Short fast food restaurants jokes and puns are one of the best ways to have fun with word play in English. The fast food restaurants humour may include short fast food restaurant jokes also.

  1. Apparently there's a beef shortage on the rise. Good news is fast food restaurants shouldn't be affected.
  2. Due to the recent relaxation of laws in Saudi Arabia, a new chain of fast food restaurants are opening up which are run solely by women.
    It's called Burka King.
  3. I'm planning to open a Norwegian/Middle Eastern fast-food restaurant. It's called The Valhallah Snakbar.
  4. Obesity is a problem and needs to be dealt with immediately But remember, 50% off fast food restaurants for the month of August. Help the economy
  5. Asian stereotype joke An Asian man walks up to a fast food restaurant for takeout.

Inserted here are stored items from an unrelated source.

Lemma on_backend_manager_preinit f (y : Sys) :
  bm_state (cm_channel_backend_manager y.1) = kPreInit →
  on_backend_manager (preinit_only f) y =
    (Ok tt, (cm_set_channel_backend_manager (f (cm_channel_backend_manager y.1)) y.1, y.2)).
Proof.
  intros Hst. unfold on_backend_manager, preinit_only, on_bm. unfold_monad. cbn [fst snd].
  rewrite Hst. done.
Qed.

Lemma RegisterLocal_ok reg st o vec (y : Sys) a y' :
  initializing reg st o vec y → RegisterLocalChannelBackend find_executor exec y = (Ok a, y') →
  initializing reg st o vec y' ∧ st = kPreInit.
Proof.
  intros [I1 I2 I3 I4 I5 I6] Hrun. unfold RegisterLocalChannelBackend in Hrun.
  apply bind_ok in Hrun as (cm & y1 & Hg & Hrun). unfold on_cm, get, zoom in Hg. injection Hg as <- <-.
  destruct (local_RegisterGetExecutorFunc _ _) as [r l].
  apply bind_ok in Hrun as (u & y1 & Hl & Hrun). unfold lift in Hl. injection Hl as _ <-.
  apply bind_ok in Hrun as (u' & y1 & Hreg & Hrun). unfold cm_RegisterChannelBackend in Hreg.
  apply bind_ok in Hreg as (u2 & y2 & Hw & Hreg). apply when_preinit_ok in Hw as [-> Hst]. cbn in Hst.
  unfold on_cm, modify, zoom in Hreg. injection Hreg as _ <-.
  unfold on_rest, modify, zoom in Hrun. injection Hrun as _ <-.
  split; [by split|congruence].
Qed.

Lemma RegisterFilter_ok (zp : M (FilterManager Msg S) unit → M (ChannelBackendManager Msg S (option node) * S) unit)
    (m : M (FilterManager Msg S) unit) reg st o vec (y : Sys) a y' :
  (∀ z a z', zp m z = (Ok a, z') → bm_state z'.1 = bm_state z.1 ∧
     bm_channel_backend_index_vec z'.1 = bm_channel_backend_index_vec z.1) →
  initializing reg st o vec y → (when_preinit;; on_backend_manager (zp m)) y = (Ok a, y') →
  initializing reg st o vec y'.
Proof.
  intros Hzp [I1 I2 I3 I4 I5 I6] (u & y1 & Hw & Hrun)%bind_ok. apply when_preinit_ok in Hw as [-> _].
  unfold on_backend_manager, zoom in Hrun.
  destruct (zp m _) as [r z'] eqn:Hz. injection Hrun as -> <-.
  destruct (Hzp _ _ _ Hz) as [E1 E2]. cbn in E1, E2. by split; cbn; [| |rewrite E1|rewrite E2| |].
Qed.

Lemma RegisterDebugLogFilter_ok reg st o vec (y : Sys) a y' :
  initializing reg st o vec y → RegisterDebugLogFilter y = (Ok a, y') → initializing reg st o vec y'.
Proof.
  intros Hi (u & y1 & I1 & I2)%bind_ok.
  assert (initializing reg st o vec y1) as Hi1.
  { eapply (RegisterFilter_ok on_publish_filters), I1; [|done].
    intros z b z'. unfold on_publish_filters, on_bm, zoom.
    destruct (RegisterFilter _ _ _) as [r fm]. by intros [= -> <-]. }
  eapply (RegisterFilter_ok on_subscribe_filters), I2; [|done].
  intros z b z'. unfold on_subscribe_filters, on_bm, zoom.
  destruct (RegisterFilter _ _ _) as [r fm]. by intros [= -> <-].
Qed.
(** Calls on the manager and the world. *)
Abbreviation RSys := (RpcBackendManager * W)%type.
Definition on_rbm {A} (m : M RpcBackendManager A) : M RSys A := zoom fst (λ b y, (b, y.2)) m.
Definition on_w {A} (m : M W A) : M RSys A := zoom snd (λ s y, (y.1, s)) m.
Definition on_rpc_registry {A} (m : M (RpcRegistry Msg X) A) : M RSys A :=
  on_rbm (zoom rbm_registry set_rbm_registry m).
Definition on_client_filters {A} (m : M (RpcFilterManager Msg X) A) : M RSys A :=
  on_rbm (zoom client_filter_manager set_client_filter_manager m).
Definition on_server_filters {A} (m : M (RpcFilterManager Msg X) A) : M RSys A :=
  on_rbm (zoom server_filter_manager set_server_filter_manager m).

(** A call on the backend a pointer points to. *)
Definition on_backend {A} (f : backend → M W A) (p : nat) : M RSys A :=
  bm ← on_rbm get;
  match rpc_backend_index_vec bm !! p with
  | Some b => on_w (f b)
  | None => undef
  end.

(** Exchange the state, then check what it was. *)
Definition rbm_exchange (new old : State) (what : string) : M RSys unit :=
  bm ← on_rbm get;
  on_rbm (modify (set_rbm_state new));;
  check_throw (state_eqb (rbm_state bm) old) what.

(* @src src/src/runtime/core/rpc/rpc_backend_manager.cc:15-19 RpcBackendManager::Initialize *)
Definition rbm_Initialize : M RSys unit :=
  rbm_exchange kInit kPreInit "Rpc backend manager can only be initialized once.".

(* @src src/src/runtime/core/rpc/rpc_backend_manager.cc:21-30 RpcBackendManager::Start *)
Definition rbm_Start : M RSys unit :=
  rbm_exchange kStart kInit "Method can only be called when state is 'Init'.";;
  bm ← on_rbm get;
  mapM_ (λ b, on_w (rb_Start b)) (rpc_backend_index_vec bm).

(* @src src/src/runtime/core/rpc/rpc_backend_manager.cc:32-40 RpcBackendManager::Shutdown *)
Definition rbm_Shutdown : M RSys unit :=
  bm ← on_rbm get;
  on_rbm (modify (set_rbm_state kShutdown));;
  if state_eqb (rbm_state bm) kShutdown then mret tt
  else mapM_ (λ b, on_w (rb_Shutdown b)) (rpc_backend_index_vec bm).

Definition rbm_preinit_only (f : RpcBackendManager → RpcBackendManager) : M RSys unit :=
  bm ← on_rbm get;
  check_throw (state_eqb (rbm_state bm) kPreInit) "Method can only be called when state is 'PreInit'.";;
  on_rbm (modify f).

(* @src src/src/runtime/core/rpc/rpc_backend_manager.cc:42-47 RpcBackendManager::SetRpcRegistry *)
Definition rbm_SetRpcRegistry (r : RpcRegistry Msg X) : M RSys unit := rbm_preinit_only (set_rbm_registry r).
(* @src src/src/runtime/core/rpc/rpc_backend_manager.cc:49-55 RpcBackendManager::SetClientFrameworkAsyncRpcFilterManager *)
Definition rbm_SetClientFilterManager (f : RpcFilterManager Msg X) : M RSys unit :=
  rbm_preinit_only (set_client_filter_manager f).
(* @src src/src/runtime/core/rpc/rpc_backend_manager.cc:57-63 RpcBackendManager::SetServerFrameworkAsyncRpcFilterManager *)
Definition rbm_SetServerFilterManager (f : RpcFilterManager Msg X) : M RSys unit :=
  rbm_preinit_only (set_server_filter_manager f).
(* @src src/src/runtime/core/rpc/rpc_backend_manager.cc:65-71 RpcBackendManager::SetClientsFiltersRules *)
Definition rbm_SetClientsFiltersRules (r : rules) : M RSys unit := rbm_preinit_only (set_clients_filters_rules r).
(* @src src/src/runtime/core/rpc/rpc_backend_manager.cc:73-79 RpcBackendManager::SetServersFiltersRules *)
Definition rbm_SetServersFiltersRules (r : rules) : M RSys unit := rbm_preinit_only (set_servers_filters_rules r).
(* @src src/src/runtime/core/rpc/rpc_backend_manager.cc:81-87 RpcBackendManager::SetClientsBackendsRules *)
Definition rbm_SetClientsBackendsRules (r : rules) : M RSys unit := rbm_preinit_only (set_clients_backends_rules r).
(* @src src/src/runtime/core/rpc/rpc_backend_manager.cc:89-95 RpcBackendManager::SetServersBackendsRules *)
Definition rbm_SetServersBackendsRules (r : rules) : M RSys unit := rbm_preinit_only (set_servers_backends_rules r).

(** [emplace] keeps the first backend of a name. *)
Definition add_backend (b : backend) (bm : RpcBackendManager) : RpcBackendManager :=
  let p := length (rpc_backend_index_vec bm) in
  set_rpc_backend_index_map
    (match rpc_backend_index_map bm !! rb_Name b with
     | Some _ => rpc_backend_index_map bm
     | None => <[rb_Name b := p]> (rpc_backend_index_map bm)
     end)
    (set_rpc_backend_index_vec (rpc_backend_index_vec bm ++ [b]) bm).

(* @src src/src/runtime/core/rpc/rpc_backend_manager.cc:97-104 RpcBackendManager::RegisterRpcBackend *)
Definition rbm_RegisterRpcBackend (b : backend) : M RSys unit := rbm_preinit_only (add_backend b).

(** ** Rules *)

(* @src src/src/runtime/core/rpc/rpc_backend_manager.cc:419-437 RpcBackendManager::GetFilterRules *)
Definition rpc_GetFilterRules : string → rules → list string := GetFilterRules regex_match.

(** [std::find_if] over the backends, from the one at [p] on. *)
Fixpoint find_rpc_backend (bs : list backend) (p : nat) (name : string) : option nat :=
  match bs with
  | [] => None
  | b :: bs' => if String.eqb (rb_Name b) name then Some p else find_rpc_backend bs' (S p) name
  end.

(* @src src/src/runtime/core/rpc/rpc_backend_manager.cc:382-417 RpcBackendManager::GetBackendsByRules *)
Fixpoint rpc_GetBackendsByRules (bs : list backend) (func : string) (r : rules) : list nat :=
  match r with
  | [] => []
  | (func_regex, enable_backends) :: r' =>
      match regex_match func_regex func with
      | Ok true => omap (find_rpc_backend bs 0) enable_backends
      | _ => rpc_GetBackendsByRules bs func r'
      end
  end.

(** ** Registration *)

(** [ret &= backend->Call(...)] over the backends of a function. *)
Fixpoint all_rpc_backends (f : backend → M W bool) (ps : list nat) : M RSys bool :=
  match ps with
  | [] => mret true
  | p :: ps' => r ← on_backend f p; rs ← all_rpc_backends f ps'; mret (r && rs)
  end.

(** The user's service function, called under the filters: its callback is
    taken from the wrapper. *)
(* @src src/src/runtime/core/rpc/rpc_backend_manager.cc:148-164 RpcBackendManager::RegisterServiceFunc (service call) *)
Definition service_terminal : RpcHandle Msg X := λ sw,
  callback ← on_service sw (gets iw_callback);
  on_service sw (modify (set_callback None));;
  i ← on_service sw get;
  c ← get_rctx (iw_ctx i);
  update_rctx (iw_ctx i) (rc_SetMetaValue KEY_RESPONSE_ID (rc_GetMetaValue c KEY_REQUEST_ID));;
  modify (λ w, set_w_calls (w_calls w ++ [(sw, callback)]) w).

(** The type supports of a request and of a response may be null, the service
    function too. *)
(* @src src/src/runtime/core/rpc/rpc_backend_manager.cc:106-186 RpcBackendManager::RegisterServiceFunc *)
Definition rbm_RegisterServiceFunc (pkg module func : string) (req_ts rsp_ts : option (TypeSupport Msg))
    (has_service_func : bool) : M RSys bool :=
  bm ← on_rbm get;
  if negb (state_eqb (rbm_state bm) kInit) then mret false else
  match req_ts, rsp_ts with
  | Some req_ts, Some rsp_ts =>
      if negb has_service_func then mret false else
      on_rbm (modify (λ bm, set_rbm_server_index (wrap64 (rbm_server_index bm + 1)) bm));;
      bm ← on_rbm get;
      let info := mkFuncInfo func pkg module (rbm_server_index bm) req_ts rsp_ts in
      on_server_filters (Rpc_CreateFilterCollectorIfNotExist func
        (rpc_GetFilterRules func (servers_filters_rules bm)));;
      bm ← on_rbm get;
      let filter_collector := Rpc_GetFilterCollector (server_filter_manager bm) func in
      let w := mkServiceFuncWrapper info (InvokeRpc filter_collector service_terminal) in
      registered ← on_rpc_registry (Registry_RegisterServiceFunc w);
      if negb registered then mret false else
      bm ← on_rbm get;
      backends ← match servers_backend_index_map bm !! func with
                 | Some bs => mret bs
                 | None =>
                     let bs := rpc_GetBackendsByRules (rpc_backend_index_vec bm) func
                                 (servers_backends_rules bm) in
                     on_rbm (modify (λ bm, set_servers_backend_index_map
                                            (<[func := bs]> (servers_backend_index_map bm)) bm));;
                     mret bs
                 end;
      all_rpc_backends (λ b, rb_RegisterServiceFunc b w) backends
  | _, _ => mret false
  end.

(* @src src/src/runtime/core/rpc/rpc_backend_manager.cc:188-238 RpcBackendManager::RegisterClientFunc *)
Definition rbm_RegisterClientFunc (pkg module func : string) (req_ts rsp_ts : option (TypeSupport Msg))
    : M RSys bool :=
  bm ← on_rbm get;
  if negb (state_eqb (rbm_state bm) kInit) then mret false else
  match req_ts, rsp_ts with
  | Some req_ts, Some rsp_ts =>
      on_rbm (modify (λ bm, set_rbm_client_index (wrap64 (rbm_client_index bm + 1)) bm));;
      bm ← on_rbm get;
      let w := mkClientFuncWrapper (mkFuncInfo func pkg module (rbm_client_index bm) req_ts rsp_ts) in
      on_rbm (modify (λ bm, set_request_id_map
        (match request_id_map bm !! func with
         | Some _ => request_id_map bm
         | None => <[func := 0%Z]> (request_id_map bm)
         end) bm));;
      on_client_filters (Rpc_CreateFilterCollectorIfNotExist func
        (rpc_GetFilterRules func (clients_filters_rules bm)));;
      registered ← on_rpc_registry (Registry_RegisterClientFunc w);
      if negb registered then mret false else
      bm ← on_rbm get;
      backends ← match clients_backend_index_map bm !! func with
                 | Some bs => mret bs
                 | None =>
                     let bs := rpc_GetBackendsByRules (rpc_backend_index_vec bm) func
                                 (clients_backends_rules bm) in
                     on_rbm (modify (λ bm, set_clients_backend_index_map
                                            (<[func := bs]> (clients_backend_index_map bm)) bm));;
                     mret bs
                 end;
      all_rpc_backends (λ b, rb_RegisterClientFunc b w) backends
  | _, _ => mret false
  end.

(** ** Calls *)

(** [std::chrono::seconds(5)] *)
Definition default_timeout : Z := 5000000000.

(** [s.find("://")], and what is before it. *)
Fixpoint before_scheme (s : string) : option string :=
  match s with
  | EmptyString => None
  | String c s' => if String.prefix "://" s then Some EmptyString else String c <$> before_scheme s'
  end.

(** The backend a call goes to, with whether it is noted in the context, or
    the status the call is answered with. *)
(* @src src/src/runtime/core/rpc/rpc_backend_manager.cc:304-349 RpcBackendManager::Invoke (backend) *)
Definition choose_backend (bm : RpcBackendManager) (func to_addr : string) : Z + (nat * bool) :=
  match clients_backend_index_map bm !! func with
  | None | Some [] => inl STATUS_CLI_NO_BACKEND_TO_HANDLE
  | Some (p :: ps) =>
      if String.eqb to_addr "" then inr (p, true)
      else
        match before_scheme to_addr ≫= λ name, rpc_backend_index_map bm !! name with
        | Some q => if bool_decide (q ∈ p :: ps) then inr (q, false) else inl STATUS_CLI_INVALID_ADDR
        | None => inl STATUS_CLI_INVALID_ADDR
        end
  end.
(* ===== verification/LocalRpcCalls.v ===== *)
(** * Calls through the local backend

    About the definitions of [LocalRpc], for services without filters.
    Theorems: whatever the order in which calls are made, services write and
    answer (once, never, or many times), timers fire and the backend shuts
    down, a call to another package is answered at most once; none is lost
    while the backend runs: until it is answered, its timer and its service's
    callback both answer it; starting up leads to a state these theorems start
    from; the answer carries the response the service wrote; and what goes
    wrong: a request that cannot be serialized leaves its record behind, and a
    service that answers after the shutdown uses a tool that is gone. *)

From S2P Require Import Prelude Yaml StringUtil Filters Channel Rpc Url RpcBackend LocalRpc.

(** * Answers are never repeated and never lost

    What matters of the world: the callbacks of the clients' wrappers, the
    answers given, the services called, and the records of the tool. *)

Section CallInvariant.
Implicit Types (u : gset nat) (cb : gmap nat (option ClientCb)) (ans : list (nat * Z)).
Implicit Types (calls : list (nat * option ServiceCb)) (recs : gmap Z nat).

(** The answers to a call. *)
Definition answers_of (call : nat) ans : list Z := snd <$> filter (λ a, a.1 = call) ans.

(** The service of [call] is of the client's package: it was given the
    client's own callback. *)
Definition direct cb calls (call : nat) : Prop :=
  ∃ sw cw, (sw, Some (ToClient cw)) ∈ calls ∧ cb !! cw = Some (Some (Answer call)).

(** [u]: the calls made so far. *)
Record call_inv u cb ans calls recs : Prop := {
  ci_cb cw f : cb !! cw = Some (Some f) → ∃ call, f = Answer call ∧ call ∈ u;
  ci_inj cw cw' call : cb !! cw = Some (Some (Answer call)) → cb !! cw' = Some (Some (Answer call)) → cw = cw';
  ci_ans call : answers_of call ans ≠ [] → call ∈ u;
  ci_rec_inj id id' cw : recs !! id = Some cw → recs !! id' = Some cw → id = id';
  ci_rec id cw : recs !! id = Some cw →
    is_Some (cb !! cw) ∧ (∀ sw, ((sw, Some (ToClient cw)) ∉ calls)) ∧
    ∀ call, cb !! cw = Some (Some (Answer call)) → answers_of call ans = [];
  ci_calls sw f : (sw, Some f) ∈ calls →
    (∃ cw, f = ToClient cw ∧ is_Some (cb !! cw)) ∨ ∃ sw' id ty, f = Reply sw' id ty;
  ci_once call : length (answers_of call ans) ≤ 1 ∨ direct cb calls call
}.

Lemma answers_of_app call ans call' status :
  answers_of call (ans ++ [(call', status)]) = answers_of call ans ++ (if decide (call' = call) then [status] else []).
Proof.
  unfold answers_of. rewrite filter_app, fmap_app. f_equal. rewrite filter_cons, filter_nil. cbn. by case_decide.
Qed.

Lemma call_inv_new : call_inv ∅ ∅ [] [] ∅.
Proof.
  split; try (intros *; rewrite lookup_empty; done); try done.
  - intros sw f Hin. by apply not_elem_of_nil in Hin.
  - intros call. left. cbn. lia.
Qed.

(** A client's wrapper, for a new call. *)
Lemma ci_add_client u cb ans calls recs cw call :
  call ∉ u → cb !! cw = None → call_inv u cb ans calls recs →
  call_inv ({[call]} ∪ u) (<[cw := Some (Answer call)]> cb) ans calls recs ∧
  answers_of call ans = [] ∧ (∀ id, recs !! id ≠ Some cw) ∧ (∀ sw, ((sw, Some (ToClient cw)) ∉ calls)).
Proof.
  intros Hu Hcw [H1 H2 H3 H4 H5 H6 H7].
  assert (answers_of call ans = []) as Hans by (destruct (answers_of call ans) eqn:E; [done|]; exfalso; apply Hu, H3; by rewrite E).
  assert (∀ id, recs !! id ≠ Some cw) as Hr by (intros id Hid; destruct (H5 id cw Hid) as [[? ?] _]; congruence).
  assert (∀ sw, ((sw, Some (ToClient cw)) ∉ calls)) as Hc.
  { intros sw Hin. destruct (H6 _ _ Hin) as [(cw' & [= <-] & [? ?])|(? & ? & ? & [=])]. congruence. }
  split_and!; try done. split.
  - intros cw' f [[<- [= <-]]|[_ Hf]]%lookup_insert_Some; [exists call; set_solver|].
    destruct (H1 _ _ Hf) as (call' & -> & Hin). exists call'. set_solver.
  - intros cw1 cw2 call' [[<- [= <-]]|[Hn1 Hf1]]%lookup_insert_Some [[<- ?]|[Hn2 Hf2]]%lookup_insert_Some; try done.
    + destruct (H1 _ _ Hf2) as (call'' & [= <-] & ?). done.
    + destruct (H1 _ _ Hf1) as (call'' & [= <-] & Hin). congruence.
    + by eapply H2.
  - intros call' Hin%H3. set_solver.
  - done.
  - intros id cw' Hid. destruct (H5 id cw' Hid) as (Hs & Hn & Ha).
    assert (cw' ≠ cw) by (intros ->; by eapply Hr). rewrite lookup_insert_ne by done. done.
  - intros sw f Hin. destruct (H6 sw f Hin) as [(cw' & -> & Hs)|Hf]; [left|by right].
    exists cw'. split; [done|]. destruct (decide (cw' = cw)) as [->|]; [by rewrite lookup_insert_eq|by rewrite lookup_insert_ne].
  - intros call'. destruct (H7 call') as [Hl|(sw & cw' & Hin & Hcb)]; [by left|right].
    exists sw, cw'. split; [done|]. rewrite lookup_insert_ne; [done|]. intros <-. by eapply Hc.
Qed.

(** An answer, after which the callback is forgotten. *)
Lemma ci_refuse u cb ans calls recs cw call status :
  cb !! cw = Some (Some (Answer call)) → answers_of call ans = [] → (∀ sw, ((sw, Some (ToClient cw)) ∉ calls)) →
  call_inv u cb ans calls recs → call_inv u (<[cw := None]> cb) (ans ++ [(call, status)]) calls recs.
Proof.
  intros Hcw Hans Hnd [H1 H2 H3 H4 H5 H6 H7].
  assert (∀ cw' f, <[cw := None]> cb !! cw' = Some (Some f) → cw' ≠ cw ∧ cb !! cw' = Some (Some f)) as Hold
    by (intros cw' f [[? [=]]|[? ?]]%lookup_insert_Some; done).
  split.
  - intros cw' f [_ Hf]%Hold. by eapply H1.
  - intros cw1 cw2 call' [_ Hf1]%Hold [_ Hf2]%Hold. by eapply H2.
  - intros call'. rewrite answers_of_app. case_decide as Hc; [subst call'|rewrite app_nil_r; apply H3].
    intros _. destruct (H1 _ _ Hcw) as (? & [= <-] & ?). done.
  - done.
  - intros id cw' Hid. destruct (H5 id cw' Hid) as (Hs & Hn & Ha). split_and!; [|done|].
    + destruct (decide (cw' = cw)) as [->|]; [by rewrite lookup_insert_eq|by rewrite lookup_insert_ne].
    + intros call' [Hne Hf]%Hold. rewrite answers_of_app, (Ha _ Hf). rewrite decide_False; [done|].
      intros <-. apply Hne. by eapply H2.
  - intros sw f Hin. destruct (H6 sw f Hin) as [(cw' & -> & Hs)|Hf]; [left|by right].
    exists cw'. split; [done|]. destruct (decide (cw' = cw)) as [->|]; [by rewrite lookup_insert_eq|by rewrite lookup_insert_ne].
  - intros call'. rewrite answers_of_app. destruct (H7 call') as [Hl|(sw & cw' & Hin & Hcb)].
    + left. case_decide as Hc; [subst call'; rewrite Hans; cbn; lia|by rewrite app_nil_r].
    + right. exists sw, cw'. split; [done|]. rewrite lookup_insert_ne; [done|]. intros <-. by eapply Hnd.
Qed.

(** An answer that leaves the callback: of the timer, or of a direct call. *)
Lemma ci_answer u cb ans calls recs cw call status :
  cb !! cw = Some (Some (Answer call)) → (∀ id, recs !! id ≠ Some cw) →
  answers_of call ans = [] ∨ (∃ sw, (sw, Some (ToClient cw)) ∈ calls) →
  call_inv u cb ans calls recs → call_inv u cb (ans ++ [(call, status)]) calls recs.
Proof.
  intros Hcw Hnr Hor [H1 H2 H3 H4 H5 H6 H7]. split; try done.
  - intros call'. rewrite answers_of_app. case_decide as Hc; [subst call'|rewrite app_nil_r; apply H3].
    intros _. destruct (H1 _ _ Hcw) as (? & [= <-] & ?). done.
  - intros id cw' Hid. destruct (H5 id cw' Hid) as (Hs & Hn & Ha). split_and!; [done|done|].
    intros call' Hf. rewrite answers_of_app, (Ha _ Hf). rewrite decide_False; [done|].
    intros <-. eapply (Hnr id). by rewrite Hid, (H2 _ _ _ Hcw Hf).
  - intros call'. rewrite answers_of_app. destruct (H7 call') as [Hl|Hd]; [|by right].
    case_decide as Hc; [subst call'|left; by rewrite app_nil_r].
    destruct Hor as [->|[sw Hsw]]; [left; cbn; lia|right; by exists sw, cw].
Qed.

Lemma ci_record u cb ans calls recs cw call id :
  cb !! cw = Some (Some (Answer call)) → answers_of call ans = [] →
  (∀ id, recs !! id ≠ Some cw) → (∀ sw, ((sw, Some (ToClient cw)) ∉ calls)) →
  call_inv u cb ans calls recs → call_inv u cb ans calls (<[id := cw]> recs).
Proof.
  intros Hcw Hans Hnr Hnd [H1 H2 H3 H4 H5 H6 H7]. split; try done.
  - intros id1 id2 cw' [[<- <-]|[_ Hf1]]%lookup_insert_Some [[<- ?]|[_ Hf2]]%lookup_insert_Some; try done.
    + by destruct (Hnr id2).
    + subst cw'. by destruct (Hnr id1).
    + by eapply H4.
  - intros id' cw' [[<- <-]|[_ Hf]]%lookup_insert_Some; [|by eapply H5].
    split_and!; [by eexists|done|]. intros call' Hc. congruence.
Qed.

Lemma ci_unrecord u cb ans calls recs id :
  call_inv u cb ans calls recs → call_inv u cb ans calls (delete id recs).
Proof.
  intros [H1 H2 H3 H4 H5 H6 H7]. split; try done.
  - intros id1 id2 cw' [_ Hf1]%lookup_delete_Some [_ Hf2]%lookup_delete_Some. by eapply H4.
  - intros id' cw' [_ Hf]%lookup_delete_Some. by eapply H5.
Qed.

Lemma ci_unrecord_all u cb ans calls recs : call_inv u cb ans calls recs → call_inv u cb ans calls ∅.
Proof. intros [H1 H2 H3 H4 H5 H6 H7]. split; try done. Qed.

Lemma ci_add_call u cb ans calls recs sw f :
  (∃ sw' id ty, f = Some (Reply sw' id ty)) ∨
  (∃ cw, f = Some (ToClient cw) ∧ is_Some (cb !! cw) ∧ ∀ id, recs !! id ≠ Some cw) →
  call_inv u cb ans calls recs → call_inv u cb ans (calls ++ [(sw, f)]) recs.
Proof.
  intros Hf [H1 H2 H3 H4 H5 H6 H7]. split; try done.
  - intros id cw Hid. destruct (H5 id cw Hid) as (Hs & Hn & Ha). split_and!; try done.
    intros sw' [Hin|Heq%list_elem_of_singleton]%elem_of_app; [by eapply Hn|]. injection Heq as <- <-.
    destruct Hf as [(? & ? & ? & [=])|(cw' & [= <-] & _ & Hne)]. by eapply Hne.
  - intros sw' f' [Hin|Heq%list_elem_of_singleton]%elem_of_app; [by eapply H6|]. injection Heq as <- <-.
    destruct Hf as [(? & ? & ? & [= ->])|(cw' & [= ->] & Hs & _)]; [right; eauto|left; eauto].
  - intros call. destruct (H7 call) as [Hl|(sw' & cw & Hin & Hcb)]; [by left|right].
    exists sw', cw. split; [|done]. apply elem_of_app. by left.
Qed.
End CallInvariant.

(** * Every interleaving *)

Section Interleaving.
Context {Msg X : Type} `{HasLocalRpc X} `{IterOrder}.
Context (user_client_hook user_service_hook : nat → nat → Z → M (World Msg X) unit).
Context (Create : TypeSupport Msg → Msg).
Context (r : RpcRegistry Msg X).
Context (Hservices : ∀ k f, service_func_wrapper_map r !! k = Some f → service_func f = service_terminal).
Implicit Types w : World Msg X.
Implicit Types u : gset nat.

Abbreviation lr_Invoke := (lr_Invoke user_client_hook Create).
Abbreviation run_service := (run_service user_client_hook user_service_hook).
Abbreviation fire_timer := (fire_timer user_client_hook).

(** What may happen to the world after the backend has been started, with the
    calls made so far: a new call, by a wrapper such as the manager makes; a
    service that calls its callback, once more or not, or writes its response;
    a timer that fires; the shutdown; and anything the users do to contexts
    and message objects. *)
Inductive lr_step : gset nat * World Msg X → gset nat * World Msg X → Prop :=
| lr_step_invoke u w i call c m :
    call ∉ u → iw_callback i = Some (Answer call) → iw_req i = Some m → req_serialization_cache i = ∅ →
    is_Some (iw_rsp i) → w_ctxs w !! iw_ctx i = Some c →
    lr_step (u, w) ({[call]} ∪ u, ((cw ← new_client i; lr_Invoke r cw) w).2)
| lr_step_reply u w sw cb status :
    (sw, Some cb) ∈ w_calls w → lr_step (u, w) (u, (run_service cb status w).2)
| lr_step_write u w sw j m :
    w_services w !! sw = Some j → lr_step (u, w) (u, (write_obj (iw_rsp j) m w).2)
| lr_step_timer u w k : lr_step (u, w) (u, (fire_timer k w).2)
| lr_step_shutdown u w : lr_step (u, w) (u, (on_lr lr_Shutdown w).2)
| lr_step_outside u w ctxs objs :
    (∀ a, is_Some (w_objs w !! a) → is_Some (objs !! a)) →
    lr_step (u, w) (u, set_w_ctxs ctxs (set_w_objs objs w)).

Definition cbm w : gmap nat (option ClientCb) := iw_callback <$> w_clients w.
Definition tool_recs (t : option (RpcClientTool nat)) : gmap Z nat :=
  match t with Some t => client_msg_recorder_map t | None => ∅ end.
Definition recs w : gmap Z nat := tool_recs (client_tool_ptr (lr_of w)).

    He says "Flied lice please."
    He leaves but comes back a minute later
    "This is fried rice, I ordered flied lice."
  6. Why did the rabbit run out of the fast-food restaurant?
    He thought he heard someone order a quarter pounder on a toasted bunny.
  7. A flat one What do snowmen order at fast-food restaurants?
    An iceberg-er and french freezed potatoes
  8. Fast food restaurants need a third window Fast food places should have a third window, where you can trade in the wrong stuff they gave you at the second window.
  9. "How do fast food restaurants make so much money?" "They flip burgers for profit!"
    Just thought of this at a baseball game today, kinda quirky and simple!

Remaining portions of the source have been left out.